EXERCISE DATA section start

Definition ev_finish (sa : LifeCycleStreaming * Actions) : LifeCycleStreaming * Actions :=
  let '(s, a) := sa in
  if negb (m_Reading s) && negb (m_Writing s) && negb (m_Finishing s)
     && bool_decide (is_Some (m_Status s)) && negb (m_BlockFinish s)
  then
    (set_m_NextState StateFinishedDone (set_m_Finishing true s),
     mkActions (should_read a) (should_write a) (should_execute a) true (dropped a))
  else (s, a).

Definition EvaluateState (s : LifeCycleStreaming) : option (LifeCycleStreaming * Actions) :=
  sa ← ev_finished (ev_read s); Some (ev_finish (ev_write (ev_cancel sa))).

Definition ForwardProgress (a : Actions) : list microop :=
  match dropped a with Some g => [ORelease g] | None => [] end
  ++ (if should_write a then [OWrite] else [])
  ++ match should_execute a with Some cb => [OExec cb] | None => [] end
  ++ (if should_read a then [ORead] else [])
  ++ (if should_finish a then [OFinish] else [])
  ++ match should_execute a ≫= cb_stream with Some g => [ORelease g] | None => [] end.

(** The end of a critical section: evaluate, then the actions outside the lock. *)
Definition progress (c : config) : outcome (config * list microop) :=
  match EvaluateState (lc c) with
  | None => Fault NullPointer
  | Some (s, a) => Next (set_lc s c, ForwardProgress a)
  end.

(** ** User actions *)
Definition WriteResponse (r : Response) (c : config) : outcome (config * list microop) :=
  progress (set_pushed (pushed c ++ [r]) (set_lc (set_m_ResponseQueue (m_ResponseQueue (lc c) ++ [r]) (lc c)) c)).

Definition close_fields (status : grpc_status) (s : LifeCycleStreaming) : LifeCycleStreaming :=
  let s := set_m_Status (Some status) (set_m_WritesDone true s) in
  if m_ReadsDone s then s else set_m_ResponseQueue [] s.
Definition CloseStream (status : grpc_status) (c : config) : outcome (config * list microop) :=
  progress (set_lc (close_fields status (lc c)) c).
Definition FinishResponse : config → outcome (config * list microop) := CloseStream StatusOK.
Definition CancelResponse : config → outcome (config * list microop) := CloseStream StatusCANCELLED.

Definition BlockFinish (c : config) : config := set_lc (set_m_BlockFinish true (lc c)) c.
(** The [actions] forwarded here were never computed: they are all false. *)
Definition UnblockFinish (c : config) : config * list microop :=
  (set_lc (set_m_BlockFinish false (lc c)) c, ForwardProgress no_actions).

(** The methods of [ServerStream]. *)
Inductive user_op := UWrite (r : Response) | UCancel | UFinish | UBlock | UUnblock.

EXERCISE DATA section end

ACTIVITY: Beginning with the line in which "cb] | None => [] end" appears, print each remaining line of the listing exactly, the last line included.

SOLUTION FOR THIS EXERCISE:
  ++ match should_execute a with Some cb => [OExec cb] | None => [] end
  ++ (if should_read a then [ORead] else [])
  ++ (if should_finish a then [OFinish] else [])
  ++ match should_execute a ≫= cb_stream with Some g => [ORelease g] | None => [] end.

(** The end of a critical section: evaluate, then the actions outside the lock. *)
Definition progress (c : config) : outcome (config * list microop) :=
  match EvaluateState (lc c) with
  | None => Fault NullPointer
  | Some (s, a) => Next (set_lc s c, ForwardProgress a)
  end.

(** ** User actions *)
Definition WriteResponse (r : Response) (c : config) : outcome (config * list microop) :=
  progress (set_pushed (pushed c ++ [r]) (set_lc (set_m_ResponseQueue (m_ResponseQueue (lc c) ++ [r]) (lc c)) c)).

Definition close_fields (status : grpc_status) (s : LifeCycleStreaming) : LifeCycleStreaming :=
  let s := set_m_Status (Some status) (set_m_WritesDone true s) in
  if m_ReadsDone s then s else set_m_ResponseQueue [] s.
Definition CloseStream (status : grpc_status) (c : config) : outcome (config * list microop) :=
  progress (set_lc (close_fields status (lc c)) c).
Definition FinishResponse : config → outcome (config * list microop) := CloseStream StatusOK.
Definition CancelResponse : config → outcome (config * list microop) := CloseStream StatusCANCELLED.

Definition BlockFinish (c : config) : config := set_lc (set_m_BlockFinish true (lc c)) c.
(** The [actions] forwarded here were never computed: they are all false. *)
Definition UnblockFinish (c : config) : config * list microop :=
  (set_lc (set_m_BlockFinish false (lc c)) c, ForwardProgress no_actions).

(** The methods of [ServerStream]. *)
Inductive user_op := UWrite (r : Response) | UCancel | UFinish | UBlock | UUnblock.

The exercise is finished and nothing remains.